NIH, NVIDIA Use AI to Trace COVID-19 Disease Progression in Chest CT Images

Researchers from the U.S. National Institutes of Health have collaborated with NVIDIA experts on an AI-accelerated method to monitor COVID-19 disease severity over time from patient chest CT scans.

Researchers from the U.S. National Institutes of Health have collaborated with NVIDIA experts on an AI-accelerated method to monitor COVID-19 disease severity over time from patient chest CT scans. 

Published today in Scientific Reports, this work studied the progression of lung opacities in chest CT images of COVID patients, and extracted insights about the temporal relationships between CT features and lab measurements. 

Quantifying CT opacities can tell doctors how severe a patient’s condition is. A better understanding of the progression of lung opacities in COVID patients could help inform clinical decisions in patients with pneumonia, and yield insights during clinical trials for therapies to treat the virus. 

Selecting a dataset of more than 100 sequential chest CTs from 29 COVID patients from China and Italy, the researchers used an NVIDIA Clara AI segmentation model to automate the time-consuming task of segmenting the total lung in each CT scan. Expert radiologists reviewed the total lung segmentations, and manually segmented the lung opacities. 

To track disease progression, the researchers used generalized temporal curves, which correlated the CT imaging data with lab measurements such as white blood cell count and procalcitonin levels. They then used 3D visualizations to reconstruct the evolution of COVID opacities in one of the patients. 

The team found that lung opacities appeared between one and five days before symptom onset, and peaked a day after symptoms began. They also analyzed two opacity subtypes — ground glass opacity and consolidation — and discovered that ground glass opacities appeared earlier in the disease, and persisted for a time after the resolution of the consolidation.  

In the paper, the researchers showed how CT dynamic curves could be used as a clinical reference tool for mild COVID-19 cases, and might help spot cases that grow more severe over time. These curves could also assist clinicians in identifying chronic lung effects by flagging cases where patients have residual opacities visible in CT scans long after other symptoms dissipate. 

This paper follows research published in Nature Communications, in which the team used deep learning to distinguish COVID-19 associated pneumonia from non-COVID pneumonia in chest scans.

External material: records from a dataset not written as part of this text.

(** * Cart synchronisation of the storefront theme (assets/add-to-cart.js)

    A shallow embedding of the three classes that make up the cart
    subsystem: [CartAPI] (the remote gateway), [CartStore] (the reactive
    store object) and [CartManager] (the synchroniser and its UI handlers).

    Conventions of the embedding:
    - JavaScript values are an inductive type; numbers are IEEE-754
      doubles (Rocq's primitive floats); an object is the list of its
      properties in insertion order, a name being looked up at its first
      entry.
    - An [async] function is a resumption.  It stops where it awaits the
      network (the answer to a [fetch], the body of a response) and is
      resumed in whatever state the page is in by then.  Awaiting another
      [async] function of this file is plain sequencing.
    - The page is a record of the mutable objects the code touches: the
      store object (the object literal of [CartStore], registered as
      [Alpine.store('cart')]), the [data-processing] attribute of every
      element, a log of the [fetch] calls and a count of the drawer
      openings scheduled with [setTimeout].
    - Console output is left out. *)

From Stdlib Require Import ZArith String Ascii List Floats Lia Bool.
From stdpp Require Import base tactics option list gmap strings pretty.

Import ListNotations.
Set Warnings "-register-all".
Local Open Scope string_scope.
Local Open Scope Z_scope.

(** ** JavaScript values *)

Inductive JsVal : Type :=
| VUndefined
| VNull
| VBool (b : bool)
| VNum (x : float)
| VStr (s : string)
| VArr (elems : list JsVal)
| VObj (props : list (string * JsVal)).

(** Every value thrown on the paths modelled here is an [Error] object
    ([new Error(..)], or the platform's [TypeError] / [SyntaxError]); the
    code only ever reads its [message]. *)
Record JsError : Type := mkError { err_name : string; err_message : string }.

Inductive Completion (A : Type) : Type :=
| Normal (a : A)
| Abrupt (e : JsError).
Arguments Normal {A} a.
Arguments Abrupt {A} e.

(** Built-ins of the host that are used by the code but not reproduced
    here: the engine's number/string conversions, and the optional
    [window.Shopify.formatMoney]. *)
Record Platform : Type := mkPlatform {
  NumberToString : float -> string;
  StringToNumber : string -> float;
  parseInt10 : string -> float;
  Shopify_formatMoney : option (JsVal -> JsVal)
}.

Definition TypeError (msg : string) : JsError := mkError "TypeError" msg.
Definition SyntaxError (msg : string) : JsError := mkError "SyntaxError" msg.

Definition typeof_nullish (v : JsVal) : option string :=
  match v with
  | VUndefined => Some "undefined"
  | VNull => Some "null"
  | _ => None
  end.

Definition is_nullish (v : JsVal) : bool :=
  match typeof_nullish v with Some _ => true | None => false end.

Fixpoint assoc (name : string) (props : list (string * JsVal)) : JsVal :=
  match props with
  | [] => VUndefined
  | (k, v) :: rest => if String.eqb k name then v else assoc name rest
  end.

(** The data property [name] of a value that is neither [null] nor
    [undefined]: primitives and arrays have none of the properties read
    by this code. *)
Definition prop_of (v : JsVal) (name : string) : JsVal :=
  match v with
  | VObj props => assoc name props
  | _ => VUndefined
  end.

(** [v.name]: reading a property of [null] or [undefined] throws. *)
Definition get_prop (v : JsVal) (name : string) : Completion JsVal :=
  match typeof_nullish v with
  | Some t =>
      Abrupt (TypeError ("Cannot read properties of " ++ t
                           ++ " (reading '" ++ name ++ "')"))
  | None => Normal (prop_of v name)
  end.

Definition cbind {A B} (c : Completion A) (f : A -> Completion B)
  : Completion B :=
  match c with
  | Normal a => f a
  | Abrupt e => Abrupt e
  end.

Notation "'let?' x ':=' c 'in' k" := (cbind c (fun x => k))
  (at level 10, x name, c at level 100, k at level 200).

(** ToBoolean *)
Definition truthy (v : JsVal) : bool :=
  match v with
  | VUndefined | VNull => false
  | VBool b => b
  | VNum x => negb (PrimFloat.is_zero x || PrimFloat.is_nan x)
  | VStr s => negb (String.eqb s "")
  | VArr _ | VObj _ => true
  end.

(** [a || b] *)
Definition js_or (a b : JsVal) : JsVal := if truthy a then a else b.

Definition Array_isArray (v : JsVal) : bool :=
  match v with VArr _ => true | _ => false end.

Definition join_with (sep : string) (l : list string) : string :=
  match l with
  | [] => ""
  | x :: rest => fold_left (fun acc y => acc ++ sep ++ y) rest x
  end.

(** ToString *)
Fixpoint ToString (P : Platform) (v : JsVal) : string :=
  match v with
  | VUndefined => "undefined"
  | VNull => "null"
  | VBool true => "true"
  | VBool false => "false"
  | VNum x => NumberToString P x
  | VStr s => s
  | VArr elems =>
      join_with ","
        (map (fun e => if is_nullish e then "" else ToString P e) elems)
  | VObj _ => "[object Object]"
  end.

(** ToNumber *)
Definition ToNumber (P : Platform) (v : JsVal) : float :=
  match v with
  | VUndefined => PrimFloat.nan
  | VNull => 0%float
  | VBool true => 1%float
  | VBool false => 0%float
  | VNum x => x
  | VStr s => StringToNumber P s
  | VArr _ | VObj _ => StringToNumber P (ToString P v)
  end.

(** [a + b] *)
Definition js_add (P : Platform) (a b : JsVal) : JsVal :=
  let stringy v :=
    match v with VStr _ | VArr _ | VObj _ => true | _ => false end in
  if stringy a || stringy b
  then VStr (ToString P a ++ ToString P b)
  else VNum (ToNumber P a + ToNumber P b)%float.

(** [a - b] *)
Definition js_sub (P : Platform) (a b : JsVal) : JsVal :=
  VNum (ToNumber P a - ToNumber P b)%float.

(** [a / b] *)
Definition js_div (P : Platform) (a b : JsVal) : float :=
  (ToNumber P a / ToNumber P b)%float.

(** [a > n] for a number [n]: the right operand is never a string, so the
    comparison is numeric. *)
Definition js_gt_num (P : Platform) (a : JsVal) (n : float) : bool :=
  PrimFloat.ltb n (ToNumber P a).

(** [new Error(message)] *)
Definition new_Error (P : Platform) (message : JsVal) : JsError :=
  mkError "Error"
    (match message with VUndefined => "" | _ => ToString P message end).

(** ** Number.prototype.toFixed *)

(** The decimal digits of [n / 10^f], for a natural number [n]. *)
Definition fixed_digits (n : Z) (f : nat) : string :=
  let m := pretty n in
  let k := String.length m in
  let m := if (k <=? f)%nat
           then String.concat "" (repeat "0" (S f - k)) ++ m
           else m in
  let k := String.length m in
  if (f =? 0)%nat then m
  else substring 0 (k - f) m ++ "." ++ substring (k - f) f m.

(** The integer [n] for which [n / 10^f - m * 2^e] is closest to zero,
    the larger one when there are two. *)
Definition nearest_scaled (m : positive) (e : Z) (f : nat) : Z :=
  let scaled := Z.pos m * 10 ^ Z.of_nat f in
  if 0 <=? e then scaled * 2 ^ e
  else (2 * scaled + 2 ^ (- e)) / 2 ^ (1 - e).

Definition at_least_1e21 (m : positive) (e : Z) : bool :=
  if 0 <=? e then 10 ^ 21 <=? Z.pos m * 2 ^ e
  else 10 ^ 21 * 2 ^ (- e) <=? Z.pos m.

Definition toFixed (P : Platform) (x : float) (f : nat) : string :=
  match Prim2SF x with
  | S754_nan => "NaN"
  | S754_infinity false => "Infinity"
  | S754_infinity true => "-Infinity"
  | S754_zero _ => fixed_digits 0 f
  | S754_finite s m e =>
      if at_least_1e21 m e then NumberToString P x
      else (if s then "-" else "") ++ fixed_digits (nearest_scaled m e f) f
  end.

(** ** CartStore: the reactive store object *)

Module CartStore.

Record t : Type := mk {
  items : list JsVal;
  item_count : JsVal;
  total_price : JsVal;
  formatted_total : JsVal;
  loading : bool;
  error : option string
}.

(** The object literal of the constructor. *)
Definition initial : t :=
  {| items := []; item_count := VNum 0; total_price := VNum 0;
     formatted_total := VStr "$0.00"; loading := false; error := None |}.

Definition formatMoney (P : Platform) (cents : JsVal) : JsVal :=
  match Shopify_formatMoney P with
  | Some platform_format => platform_format cents
  | None => VStr ("$" ++ toFixed P (js_div P cents (VNum 100)) 2)
  end.

Definition setLoading (isLoading : bool) (this : t) : t :=
  {| items := items this; item_count := item_count this;
     total_price := total_price this;
     formatted_total := formatted_total this;
     loading := isLoading; error := error this |}.

Definition setError (errorMessage : option string) (this : t) : t :=
  {| items := items this; item_count := item_count this;
     total_price := total_price this;
     formatted_total := formatted_total this;
     loading := loading this; error := errorMessage |}.

(** Plain property assignments [this.field = value]. *)
Definition set_items (v : list JsVal) (this : t) : t :=
  {| items := v; item_count := item_count this;
     total_price := total_price this;
     formatted_total := formatted_total this;
     loading := loading this; error := error this |}.

Definition set_item_count (v : JsVal) (this : t) : t :=
  {| items := items this; item_count := v;
     total_price := total_price this;
     formatted_total := formatted_total this;
     loading := loading this; error := error this |}.

Definition set_total_price (v : JsVal) (this : t) : t :=
  {| items := items this; item_count := item_count this;
     total_price := v;
     formatted_total := formatted_total this;
     loading := loading this; error := error this |}.

Definition set_formatted_total (v : JsVal) (this : t) : t :=
  {| items := items this; item_count := item_count this;
     total_price := total_price this;
     formatted_total := v;
     loading := loading this; error := error this |}.

(** [Array.isArray(v) ? v : []] *)
Definition array_or_empty (v : JsVal) : list JsVal :=
  match v with VArr l => l | _ => [] end.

The deep learning models were developed using the NVIDIA Clara application framework for medical imaging, and are available for research use in the NGC catalog

Read the full paper in Scientific Reports. Download the models from NGC and visit our COVID-19 research hub for more. 

Learn more about NVIDIA’s work in healthcare at the GPU Technology Conference, April 12-16. Registration is free. The healthcare track includes 16 live webinars, 18 special events, and over 100 recorded sessions.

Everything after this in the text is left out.